Exercise directions
All lines in the records below that hold "Qceiling" are to be shown.

Provided records
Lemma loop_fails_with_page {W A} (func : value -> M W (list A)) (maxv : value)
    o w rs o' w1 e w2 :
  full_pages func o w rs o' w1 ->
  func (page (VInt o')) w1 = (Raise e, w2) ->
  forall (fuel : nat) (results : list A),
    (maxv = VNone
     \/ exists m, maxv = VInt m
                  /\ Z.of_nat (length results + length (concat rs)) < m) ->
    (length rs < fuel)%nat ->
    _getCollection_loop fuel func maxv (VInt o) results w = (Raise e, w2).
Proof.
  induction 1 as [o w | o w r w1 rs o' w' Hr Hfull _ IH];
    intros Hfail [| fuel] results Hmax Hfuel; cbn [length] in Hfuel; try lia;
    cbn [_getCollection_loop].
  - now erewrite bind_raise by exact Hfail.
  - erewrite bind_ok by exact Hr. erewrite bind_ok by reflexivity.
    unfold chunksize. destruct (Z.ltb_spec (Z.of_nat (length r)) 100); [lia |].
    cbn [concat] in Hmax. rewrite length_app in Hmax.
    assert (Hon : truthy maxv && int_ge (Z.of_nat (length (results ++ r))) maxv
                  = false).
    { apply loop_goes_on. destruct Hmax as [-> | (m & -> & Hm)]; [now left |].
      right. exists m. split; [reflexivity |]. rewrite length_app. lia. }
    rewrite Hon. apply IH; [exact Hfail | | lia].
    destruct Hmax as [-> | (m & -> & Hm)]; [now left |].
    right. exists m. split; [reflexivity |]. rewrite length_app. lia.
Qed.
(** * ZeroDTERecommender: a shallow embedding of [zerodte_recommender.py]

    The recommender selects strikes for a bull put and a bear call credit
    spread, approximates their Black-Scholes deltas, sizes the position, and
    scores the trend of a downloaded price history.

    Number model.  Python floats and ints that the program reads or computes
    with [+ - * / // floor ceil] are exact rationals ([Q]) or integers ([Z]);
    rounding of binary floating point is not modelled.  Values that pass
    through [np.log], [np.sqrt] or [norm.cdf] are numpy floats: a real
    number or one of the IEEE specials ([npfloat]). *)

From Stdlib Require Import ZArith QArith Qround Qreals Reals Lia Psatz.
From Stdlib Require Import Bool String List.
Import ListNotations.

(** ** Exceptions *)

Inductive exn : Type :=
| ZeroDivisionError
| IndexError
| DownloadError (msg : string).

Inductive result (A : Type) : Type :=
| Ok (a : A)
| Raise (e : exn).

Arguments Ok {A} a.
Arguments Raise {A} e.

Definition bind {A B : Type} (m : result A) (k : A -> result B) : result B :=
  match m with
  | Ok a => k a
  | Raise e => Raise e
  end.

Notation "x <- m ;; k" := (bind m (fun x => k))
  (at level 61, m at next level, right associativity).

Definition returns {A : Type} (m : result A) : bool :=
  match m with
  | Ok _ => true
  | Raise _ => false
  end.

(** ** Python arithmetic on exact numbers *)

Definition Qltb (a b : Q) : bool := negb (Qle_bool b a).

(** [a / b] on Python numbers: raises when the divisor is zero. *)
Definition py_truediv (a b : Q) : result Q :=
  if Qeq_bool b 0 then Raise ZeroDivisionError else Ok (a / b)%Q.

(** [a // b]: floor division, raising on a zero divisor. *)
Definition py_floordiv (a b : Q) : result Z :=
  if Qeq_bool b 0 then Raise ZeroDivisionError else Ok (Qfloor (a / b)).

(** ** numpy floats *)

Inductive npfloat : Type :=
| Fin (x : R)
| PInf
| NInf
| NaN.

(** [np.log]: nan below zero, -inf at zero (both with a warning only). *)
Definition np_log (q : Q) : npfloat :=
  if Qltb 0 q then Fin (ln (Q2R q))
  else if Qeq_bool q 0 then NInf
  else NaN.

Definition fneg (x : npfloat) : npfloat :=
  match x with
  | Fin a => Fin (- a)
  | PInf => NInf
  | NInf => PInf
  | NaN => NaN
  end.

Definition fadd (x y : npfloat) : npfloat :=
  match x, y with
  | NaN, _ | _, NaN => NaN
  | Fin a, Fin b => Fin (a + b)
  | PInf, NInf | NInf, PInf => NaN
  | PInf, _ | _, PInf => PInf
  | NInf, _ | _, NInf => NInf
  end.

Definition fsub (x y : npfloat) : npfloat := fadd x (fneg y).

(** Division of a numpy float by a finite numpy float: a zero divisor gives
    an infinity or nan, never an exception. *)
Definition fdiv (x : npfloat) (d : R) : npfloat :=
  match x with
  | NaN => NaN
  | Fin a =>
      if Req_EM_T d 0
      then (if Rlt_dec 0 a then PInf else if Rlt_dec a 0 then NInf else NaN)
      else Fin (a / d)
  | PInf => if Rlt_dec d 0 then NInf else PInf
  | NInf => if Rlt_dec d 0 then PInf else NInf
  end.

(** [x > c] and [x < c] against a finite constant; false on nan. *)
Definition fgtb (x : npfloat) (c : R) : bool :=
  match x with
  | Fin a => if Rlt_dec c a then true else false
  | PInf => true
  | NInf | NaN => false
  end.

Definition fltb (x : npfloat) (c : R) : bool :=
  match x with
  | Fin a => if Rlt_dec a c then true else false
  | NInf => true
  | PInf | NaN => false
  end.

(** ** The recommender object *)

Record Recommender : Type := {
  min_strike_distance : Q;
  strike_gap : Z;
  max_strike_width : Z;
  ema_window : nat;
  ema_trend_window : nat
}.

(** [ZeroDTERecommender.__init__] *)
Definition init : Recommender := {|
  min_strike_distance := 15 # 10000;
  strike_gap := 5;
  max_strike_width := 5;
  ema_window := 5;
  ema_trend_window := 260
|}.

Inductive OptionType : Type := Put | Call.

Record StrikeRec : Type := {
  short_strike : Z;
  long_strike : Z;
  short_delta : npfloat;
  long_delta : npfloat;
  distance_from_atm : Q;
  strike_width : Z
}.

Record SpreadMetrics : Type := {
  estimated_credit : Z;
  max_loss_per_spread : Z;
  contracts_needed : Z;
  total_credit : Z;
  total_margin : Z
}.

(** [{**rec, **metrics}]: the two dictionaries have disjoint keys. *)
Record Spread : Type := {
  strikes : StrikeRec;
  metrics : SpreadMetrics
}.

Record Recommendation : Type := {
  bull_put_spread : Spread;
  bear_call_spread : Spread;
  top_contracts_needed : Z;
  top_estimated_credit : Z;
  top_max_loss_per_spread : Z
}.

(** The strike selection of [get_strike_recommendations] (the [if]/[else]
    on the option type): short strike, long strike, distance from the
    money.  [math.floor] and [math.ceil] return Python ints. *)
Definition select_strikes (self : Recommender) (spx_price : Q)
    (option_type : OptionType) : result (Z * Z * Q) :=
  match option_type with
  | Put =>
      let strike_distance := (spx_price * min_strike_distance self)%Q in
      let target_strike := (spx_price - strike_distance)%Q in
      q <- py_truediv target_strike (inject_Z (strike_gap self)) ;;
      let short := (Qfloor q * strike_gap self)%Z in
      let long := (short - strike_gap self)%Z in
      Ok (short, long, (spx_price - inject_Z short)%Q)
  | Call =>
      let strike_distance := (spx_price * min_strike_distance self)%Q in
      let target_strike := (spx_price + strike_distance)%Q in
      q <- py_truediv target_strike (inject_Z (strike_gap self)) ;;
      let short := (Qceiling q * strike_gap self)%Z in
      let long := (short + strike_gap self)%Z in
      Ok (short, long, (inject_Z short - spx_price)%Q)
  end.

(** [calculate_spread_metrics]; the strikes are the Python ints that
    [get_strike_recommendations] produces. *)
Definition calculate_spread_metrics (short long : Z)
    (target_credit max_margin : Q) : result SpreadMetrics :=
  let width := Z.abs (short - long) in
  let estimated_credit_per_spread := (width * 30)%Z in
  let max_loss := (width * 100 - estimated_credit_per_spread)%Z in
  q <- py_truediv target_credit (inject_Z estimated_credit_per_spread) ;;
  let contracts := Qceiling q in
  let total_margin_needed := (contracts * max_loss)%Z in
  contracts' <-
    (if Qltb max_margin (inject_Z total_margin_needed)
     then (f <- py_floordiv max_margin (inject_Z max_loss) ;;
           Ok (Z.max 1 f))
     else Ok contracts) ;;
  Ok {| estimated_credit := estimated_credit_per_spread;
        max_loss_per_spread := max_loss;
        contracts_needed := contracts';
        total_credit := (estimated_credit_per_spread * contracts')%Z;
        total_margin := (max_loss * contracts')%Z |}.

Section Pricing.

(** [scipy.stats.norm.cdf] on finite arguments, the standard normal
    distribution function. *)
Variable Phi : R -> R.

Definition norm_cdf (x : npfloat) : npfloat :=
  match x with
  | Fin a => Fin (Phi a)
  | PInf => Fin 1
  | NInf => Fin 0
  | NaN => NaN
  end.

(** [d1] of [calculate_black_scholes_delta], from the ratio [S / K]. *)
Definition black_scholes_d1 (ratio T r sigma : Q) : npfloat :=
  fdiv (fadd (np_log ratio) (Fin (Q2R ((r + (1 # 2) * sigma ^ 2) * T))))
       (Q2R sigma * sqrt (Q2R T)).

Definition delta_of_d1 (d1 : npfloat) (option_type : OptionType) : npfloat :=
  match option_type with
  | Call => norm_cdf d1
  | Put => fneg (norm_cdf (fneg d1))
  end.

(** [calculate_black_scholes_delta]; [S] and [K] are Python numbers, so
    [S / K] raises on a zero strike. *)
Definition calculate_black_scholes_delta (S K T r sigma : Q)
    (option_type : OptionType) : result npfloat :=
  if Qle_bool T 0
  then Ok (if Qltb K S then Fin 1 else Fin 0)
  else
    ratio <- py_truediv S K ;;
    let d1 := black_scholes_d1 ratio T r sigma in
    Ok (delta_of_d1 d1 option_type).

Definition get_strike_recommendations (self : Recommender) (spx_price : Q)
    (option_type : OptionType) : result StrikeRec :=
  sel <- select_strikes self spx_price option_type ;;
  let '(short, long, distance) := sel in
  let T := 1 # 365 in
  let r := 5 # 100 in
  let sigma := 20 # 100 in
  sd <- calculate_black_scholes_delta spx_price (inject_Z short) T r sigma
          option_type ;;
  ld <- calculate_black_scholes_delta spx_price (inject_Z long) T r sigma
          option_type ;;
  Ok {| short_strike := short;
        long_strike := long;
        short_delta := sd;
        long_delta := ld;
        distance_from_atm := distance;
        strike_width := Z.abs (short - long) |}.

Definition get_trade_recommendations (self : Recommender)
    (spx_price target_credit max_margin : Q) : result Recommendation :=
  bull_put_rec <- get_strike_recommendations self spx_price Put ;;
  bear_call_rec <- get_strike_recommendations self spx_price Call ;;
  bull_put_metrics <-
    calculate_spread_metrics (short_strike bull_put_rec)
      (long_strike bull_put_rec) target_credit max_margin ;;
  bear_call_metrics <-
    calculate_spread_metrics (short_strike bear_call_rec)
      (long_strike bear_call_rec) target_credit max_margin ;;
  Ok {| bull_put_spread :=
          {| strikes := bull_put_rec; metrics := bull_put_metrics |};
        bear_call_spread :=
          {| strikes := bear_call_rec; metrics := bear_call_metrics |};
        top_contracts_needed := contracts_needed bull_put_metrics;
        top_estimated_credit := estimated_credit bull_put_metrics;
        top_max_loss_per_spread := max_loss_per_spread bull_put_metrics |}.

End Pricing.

Solution
      let short := (Qceiling q * strike_gap self)%Z in
  let contracts := Qceiling q in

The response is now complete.